Quick Review: To use Poisson, events must be Independent, occur at a Constant rate, occur Singly, and be Random (CRIS).

2. The Poisson Formula (SB2)

If we know the average rate (\(\lambda\)), we can calculate the exact probability of a specific number of events (\(x\)) happening using this formula:

\[P(X = x) = \frac{e^{-\lambda} \lambda^x}{x!}\]

What do these symbols mean?
  • \(e\): This is a constant number (roughly 2.718). Your calculator has a special button for it!
  • \(\lambda\): The average number of events in the given interval.
  • \(x\): The number of successes we want to find the probability for (0, 1, 2...).
  • \(x!\): "x factorial" (e.g., \(4! = 4 \times 3 \times 2 \times 1\)).
Using Your Calculator

Most modern scientific and graphical calculators have a Poisson PD (Probability Density) and Poisson CD (Cumulative Distribution) function. In your exam, it is usually much faster to use these functions than the formula!

Did you know? The Poisson distribution was first used to model the number of soldiers in the Prussian army who were accidentally killed by horse kicks!

Key Takeaway: Use the formula for exact "equals" probabilities, or use your calculator’s Poisson functions to save time during the exam.

3. Mean, Variance, and Standard Deviation (SB3)

Here is some great news: The Poisson distribution is one of the easiest to work with when it comes to averages and spread!

For any Poisson distribution \(X \sim \text{Po}(\lambda)\):

Mean \(E(X) = \lambda\)
Variance \(\text{Var}(X) = \lambda\)

Because the variance is \(\lambda\), the Standard Deviation is simply \(\sqrt{\lambda}\).

Why is this important?

In your exam, if you are told that a distribution is Poisson and the mean is 5, you automatically know the variance is also 5. If a question shows you data where the mean and variance are very different, it’s a clue that the Poisson distribution might not be a good model!

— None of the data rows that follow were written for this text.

(** [requests.copy()] gives a list with the same items; that it is a new
    object is modelled by [fcfs_h] below. *)
Definition fcfs (requests : list Z) (head : Z) : list Z * Z :=
  let order := requests in
  let distance :=
    py_sum (map (fcfs_term order head) (seq 0 (length order))) in
  (order, distance).

(** ** SSTF *)

(** The local variables of the [while] loop. *)
Record sstf_state : Type := mk_sstf {
  st_pending : list Z;
  st_order : list Z;
  st_total : Z;
  st_curr : Z
}.

(** One run of the loop body; [None] stands for an exception. *)
Definition sstf_body (st : sstf_state) : option sstf_state :=
  match py_min (fun x => Z.abs (x - st_curr st)) (st_pending st) with
  | None => None
  | Some nearest =>
      match py_remove nearest (st_pending st) with
      | None => None
      | Some pending' =>
          Some {| st_pending := pending';
                  st_order := st_order st ++ [nearest];
                  st_total := st_total st + Z.abs (nearest - st_curr st);
                  st_curr := nearest |}
      end
  end.

(** [while pending: body]. *)
Equations? sstf_loop (st : sstf_state) : option sstf_state
  by wf (length (st_pending st)) lt :=
  sstf_loop st with inspect (st_pending st) => {
    | exist _ [] _ := Some st;
    | exist _ (_ :: _) _ with inspect (sstf_body st) => {
        | exist _ (Some st') Hb := sstf_loop st';
        | exist _ None _ := None } }.
Proof.
  unfold sstf_body in Hb.
  destruct (py_min _ (st_pending st)) as [nearest|]; [|discriminate].
  destruct (py_remove nearest (st_pending st)) as [p|] eqn:E; [|discriminate].
  injection Hb as <-. cbn [st_pending].
  revert p E. generalize (st_pending st) as q.
  induction q as [|y q IH]; intros p E; simpl in E; [discriminate|].
  destruct (y =? nearest).
  - injection E as <-. simpl. lia.
  - destruct (py_remove nearest q) as [r|]; [|discriminate].
    injection E as <-. specialize (IH r eq_refl). simpl. lia.
Qed.

(** [pending = requests.copy()] and [order, total, curr = [], 0, head]. *)
Definition sstf_init (requests : list Z) (head : Z) : sstf_state :=
  {| st_pending := requests; st_order := []; st_total := 0; st_curr := head |}.

Definition sstf (requests : list Z) (head : Z) : option (list Z * Z) :=
  match sstf_loop (sstf_init requests head) with
  | Some st => Some (st_order st, st_total st)
  | None => None
  end.

(** The state after [k] runs of the loop body. *)
Fixpoint sstf_iter (k : nat) (st : sstf_state) : option sstf_state :=
  match k with
  | O => Some st
  | S k' =>
      match sstf_body st with
      | Some st' => sstf_iter k' st'
      | None => None
      end
  end.

(** ** SCAN and C-SCAN *)

(** The body shared by every [for r in ...] loop of [scan] and [cscan],
    on the triple [(seek_sequence, total, curr)]. *)
Definition visit (st : list Z * Z * Z) (r : Z) : list Z * Z * Z :=
  let '(seek_sequence, total, curr) := st in
  (seek_sequence ++ [r], total + Z.abs (curr - r), r).

Definition sweep (st : list Z * Z * Z) (rs : list Z) : list Z * Z * Z :=
  fold_left visit rs st.

(** [direction == 'left']. *)
Definition is_left (direction : String.string) : bool :=
  String.eqb direction "left"%string.

(** [left = [r for r in requests if r < head]; left.sort()] and the same
    for [right] with [r >= head]: the first four lines of both functions. *)
Definition left_of (requests : list Z) (head : Z) : list Z :=
  py_sort (filter (fun r => r <? head) requests).

Definition right_of (requests : list Z) (head : Z) : list Z :=
  py_sort (filter (fun r => r >=? head) requests).

Definition scan (requests : list Z) (head : Z) (direction : String.string)
    (disk_size : Z) : list Z * Z :=
  let left := left_of requests head in
  let right := right_of requests head in
  let st := ([], 0, head) in
  if is_left direction then
    let '(seek_sequence, total, curr) := sweep st (rev left) in
    let total := total + curr in
    let curr := 0 in
    let '(seek_sequence, total, curr) :=
      sweep (seek_sequence, total, curr) right in
    (seek_sequence, total)
  else
    let '(seek_sequence, total, curr) := sweep st right in
    let total := total + Z.abs ((disk_size - 1) - curr) in
    let curr := disk_size - 1 in
    let '(seek_sequence, total, curr) :=
      sweep (seek_sequence, total, curr) (rev left) in
    (seek_sequence, total).

Definition cscan (requests : list Z) (head : Z) (direction : String.string)
    (disk_size : Z) : list Z * Z :=
  let left := left_of requests head in
  let right := right_of requests head in
  let st := ([], 0, head) in
  if is_left direction then
    let '(seek_sequence, total, curr) := sweep st (rev left) in
    let total := total + curr in
    let curr := disk_size - 1 in
    let '(seek_sequence, total, curr) :=
      sweep (seek_sequence, total, curr) (rev right) in
    (seek_sequence, total)
  else
    let '(seek_sequence, total, curr) := sweep st right in
    let total := total + Z.abs ((disk_size - 1) - curr) in
    let curr := 0 in
    let '(seek_sequence, total, curr) :=
      sweep (seek_sequence, total, curr) left in
    (seek_sequence, total).

(** The input of the reference scenario. *)
Definition reference_requests : list Z := [82; 170; 43; 140; 24; 16; 190].

(** ** Seek distance of a path *)

(** The length of the path [start -> l[0] -> l[1] -> ...]: the sum of the
    absolute differences of consecutive positions. *)
Fixpoint path_dist (start : Z) (l : list Z) : Z :=
  match l with
  | [] => 0
  | x :: l' => Z.abs (start - x) + path_dist x l'
  end.

(** The sum of [|l[i] - l[i-1]|] over the consecutive pairs of [l]. *)
Definition pairs_dist (l : list Z) : Z :=
  match l with
  | [] => 0
  | x :: l' => path_dist x l'
  end.

(** ** Specification-side definitions *)

(** [l] splits as [l1 ++ m :: l2] at the first item of least key: every
    item before [m] has a strictly larger key, none after it a smaller. *)
Definition first_min (key : Z -> Z) (l l1 : list Z) (m : Z) (l2 : list Z)
    : Prop :=
  l = l1 ++ m :: l2 /\
  (forall y, In y l1 -> key m < key y) /\
  (forall y, In y l2 -> key m <= key y).

(** The C-SCAN total as the specification words it: both legs, the hop to
    the boundary the first leg heads for, and the repositioning jump
    between cylinder [0] and cylinder [disk_size - 1] charged as
    [disk_size - 1]. *)
Definition cscan_total_with_jump (requests : list Z) (head : Z)
    (direction : String.string) (disk_size : Z) : Z :=
  let left := left_of requests head in
  let right := right_of requests head in
  if is_left direction then
    path_dist head (rev left) + Z.abs (last (rev left) head - 0) +
    (disk_size - 1) + path_dist (disk_size - 1) (rev right)
  else
    path_dist head right + Z.abs ((disk_size - 1) - last right head) +
    (disk_size - 1) + path_dist 0 left.

(** ** The schedulers on a store of list objects *)

(** A Python list is an object reached through a reference; [copy], a
    comprehension and [[]] make a new object, [append], [remove] and
    [sort] change an object in place.  The store holds the list objects,
    a reference is an index in it, and a computation maps a store to a
    result and a new store, or to [None] for an exception. *)
Definition loc : Type := nat.
Definition store : Type := list (list Z).
Definition M (A : Type) : Type := store -> option (A * store).
(** * urlValidator.py: a shallow embedding of [URLValidator] and [main]

    The program fetches one page, checks the URL's format, looks at the
    status code and the TLS certificate, extracts a fixed set of on-page
    signals and adds up a heuristic score.

    Conventions of the embedding:
    - a Python [str] is a [string]; a character is a code point below 256,
      [len] is [String.length];
    - a Python [int] is a [Z], a Python [float] is a binary64 [float];
    - a [dict] with string keys is a [gmap string _]; subscripting a missing
      key raises [KeyError];
    - the libraries the program calls ([requests], [bs4], [validators],
      [ssl], the formatting built-ins) are fields of an environment [Env];
    - effects (network requests, parsing, printing, logging) are recorded
      in a trace threaded through a state-and-exception monad. *)

From Stdlib Require Import ZArith String Ascii List Bool Lia.
From Stdlib Require Import Floats.PrimFloat Numbers.Cyclic.Int63.Uint63.
From Stdlib Require Import DecimalString.
From stdpp Require Import base gmap strings.

Open Scope Z_scope.

(** ** Python values *)

Module Py.

(** [requests.exceptions]: the subclasses of [RequestException] the code
    tells apart; the string is [str(e)]. *)
Inductive request_error : Type :=
| Timeout (msg : string)
| TooManyRedirects (msg : string)
| OtherRequestException (msg : string).

(** Exceptions: those the modelled code raises itself, those of [requests]
    and any other [Exception] (as [ssl] raises). *)
Inductive exn : Type :=
| KeyError (key : string)
| TypeError (msg : string)
| RequestException (e : request_error)
| Exception (msg : string).

(** [str(e)] *)
Definition str_exn (e : exn) : string :=
  match e with
  | KeyError key => "'" +:+ key +:+ "'"
  | TypeError msg => msg
  | RequestException (Timeout msg) => msg
  | RequestException (TooManyRedirects msg) => msg
  | RequestException (OtherRequestException msg) => msg
  | Exception msg => msg
  end.

Inductive result (A : Type) : Type :=
| Ok (a : A)
| Raise (e : exn).
Arguments Ok {A} a.
Arguments Raise {A} e.

Definition rbind {A B} (r : result A) (k : A -> result B) : result B :=
  match r with
  | Ok a => k a
  | Raise e => Raise e
  end.

(** Truthiness, as tested by [if x:] and by [and]. *)
Class Truthy (A : Type) := truthy : A -> bool.

#[global] Instance truthy_bool : Truthy bool := fun b => b.
#[global] Instance truthy_str : Truthy string :=
  fun s => match s with EmptyString => false | String _ _ => true end.
#[global] Instance truthy_list {A} : Truthy (list A) :=
  fun l => match l with nil => false | _ :: _ => true end.
(** [None] is false; any other object falls back on its own truthiness. *)
#[global] Instance truthy_option {A} `{Truthy A} : Truthy (option A) :=
  fun o => match o with None => false | Some a => truthy a end.

(** [len(s)] *)
Definition len (s : string) : Z := Z.of_nat (String.length s).

(** [str(n)] for an [int]. *)
Definition str_int (n : Z) : string := NilZero.string_of_int (Z.to_int n).

(** [s.startswith(p)] *)
Fixpoint startswith (p s : string) : bool :=
  match p, s with
  | EmptyString, _ => true
  | String _ _, EmptyString => false
  | String a p', String b s' => if Ascii.eqb a b then startswith p' s' else false
  end.

(** [d[k]] on a dict. *)
Definition getitem {V} (d : gmap string V) (k : string) : result V :=
  match d !! k with
  | Some v => Ok v
  | None => Raise (KeyError k)
  end.

(** A number that is an [int] or a [float]. *)
Inductive number : Type :=
| PyInt (z : Z)
| PyFloat (x : float).

(** [a / b] on two ints small enough to be exact as floats (below 2^53,
    which every length of a string in memory is): the correctly rounded
    quotient. *)
Definition truediv (a b : Z) : float :=
  PrimFloat.div (PrimFloat.of_uint63 (Uint63.of_Z a))
                (PrimFloat.of_uint63 (Uint63.of_Z b)).

(** [n > 0.1]. Python compares an int with a float by exact value, and
    0.1 lies strictly between 0 and 1. *)
Definition gt_tenth (n : number) : bool :=
  match n with
  | PyInt z => 0 <? z
  | PyFloat x => PrimFloat.ltb 0x1.999999999999ap-4%float x
  end.

(** [x < k] for a float [x] and a small int literal [k]. *)
Definition lt_int (x : float) (k : Z) : bool :=
  PrimFloat.ltb x (PrimFloat.of_uint63 (Uint63.of_Z k)).

End Py.
Import Py.

(** ** The [re] fragment used by [_is_valid_url] *)

Module Re.

Inductive regex : Type :=
| Chr (c : ascii)
| Cat (r1 r2 : regex)
| Alt (r1 r2 : regex)
| Opt (r : regex).

(** [str.lower] on one character, for the comparison under [re.IGNORECASE].
    Only A-Z fold onto the ASCII letters a pattern can name. *)
Definition lower (c : ascii) : ascii :=
  let n := nat_of_ascii c in
  if (65 <=? n)%nat && (n <=? 90)%nat then ascii_of_nat (n + 32) else c.

Definition chr_eqb (ignorecase : bool) (p c : ascii) : bool :=
  if ignorecase then Ascii.eqb (lower p) (lower c) else Ascii.eqb p c.

(** Backtracking matcher: [k] is tried on every rest the regex can leave,
    in the order [re] explores them (left alternative first, greedy [?]). *)
Fixpoint run (ic : bool) (r : regex) (s : string) (k : string -> bool) : bool :=
  match r with
  | Chr p =>
      match s with
      | String c s' => if chr_eqb ic p c then k s' else false
      | EmptyString => false
      end
  | Cat r1 r2 => run ic r1 s (fun s' => run ic r2 s' k)
  | Alt r1 r2 => run ic r1 s k || run ic r2 s k
  | Opt r1 => run ic r1 s k || k s
  end.

(** A literal word, character by character. *)
Fixpoint lit (c : ascii) (w : string) : regex :=
  match w with
  | EmptyString => Chr c
  | String c' w' => Cat (Chr c) (lit c' w')
  end.

(** [re.match(r, s) is not None]: a match anchored at the start. *)
Definition matches (ic : bool) (r : regex) (s : string) : bool :=
  run ic r s (fun _ => true).

End Re.

(** ** Pure methods of [URLValidator] *)

(** [r'^(https?|ftp)://'] *)
Definition scheme_regex : Re.regex :=
  Re.Cat (Re.Alt (Re.Cat (Re.lit "h" "ttp") (Re.Opt (Re.Chr "s")))
                 (Re.lit "f" "tp"))
         (Re.lit ":" "//").

Definition _is_valid_url (url : string) : bool :=
  Re.matches true scheme_regex url.

Definition is_https (url : string) : bool :=
  startswith "https://" url.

Common Mistake: Students often forget to square root the variance to find the standard deviation. Remember: \(\text{SD} = \sqrt{\text{Variance}}\).

4. Adding Independent Poisson Distributions (SB4)

What if you are watching two different things at once? For example, the number of emails you get (\(X\)) and the number of texts you get (\(Y\))?

If \(X\) and \(Y\) are independent Poisson variables:

If \(X \sim \text{Po}(\lambda)\) and \(Y \sim \text{Po}(\mu)\), then:
\(X + Y \sim \text{Po}(\lambda + \mu)\)

Simply put: You just add the means together!

Real-World Example

If you get an average of 2 emails per hour and 3 texts per hour, the total number of notifications you get per hour follows a Poisson distribution with a mean of \(2 + 3 = 5\).

Key Takeaway: To combine independent Poisson events, just sum their average rates (\(\lambda\) values).

5. Hypothesis Testing with Poisson (SB5)

Sometimes we want to know if the average rate (\(\lambda\)) has changed. For example, has a new road safety campaign actually reduced the number of accidents?

Step-by-Step Hypothesis Test:

1. State the Hypotheses:
    \(H_0: \lambda = \text{old rate}\) (Nothing has changed)
    \(H_1: \lambda <, > \text{ or } \neq \text{old rate}\) (The rate has changed)
2. Assume \(H_0\) is true: Identify the distribution \(X \sim \text{Po}(\lambda)\).
3. Calculate the Probability: Find the probability of getting the observed value or more extreme.
    • If testing for a decrease: \(P(X \le \text{observed value})\)
    • If testing for an increase: \(P(X \ge \text{observed value})\)
4. Compare to the Significance Level: If your probability is less than the significance level (e.g., 0.05), the result is significant. 5. Write a Conclusion: "There is sufficient evidence to suggest that the rate of [context] has changed."

Important Tip for "Greater Than" Tests

When using a calculator or tables for \(P(X \ge k)\), remember that:
\(P(X \ge k) = 1 - P(X \le k - 1)\).
Example: The probability of getting 5 or more is 1 minus the probability of getting 4 or fewer.

Quick Review: Hypothesis testing checks if an observed result is "weird enough" to suggest the average rate has actually changed. Always include the context of the question in your final answer!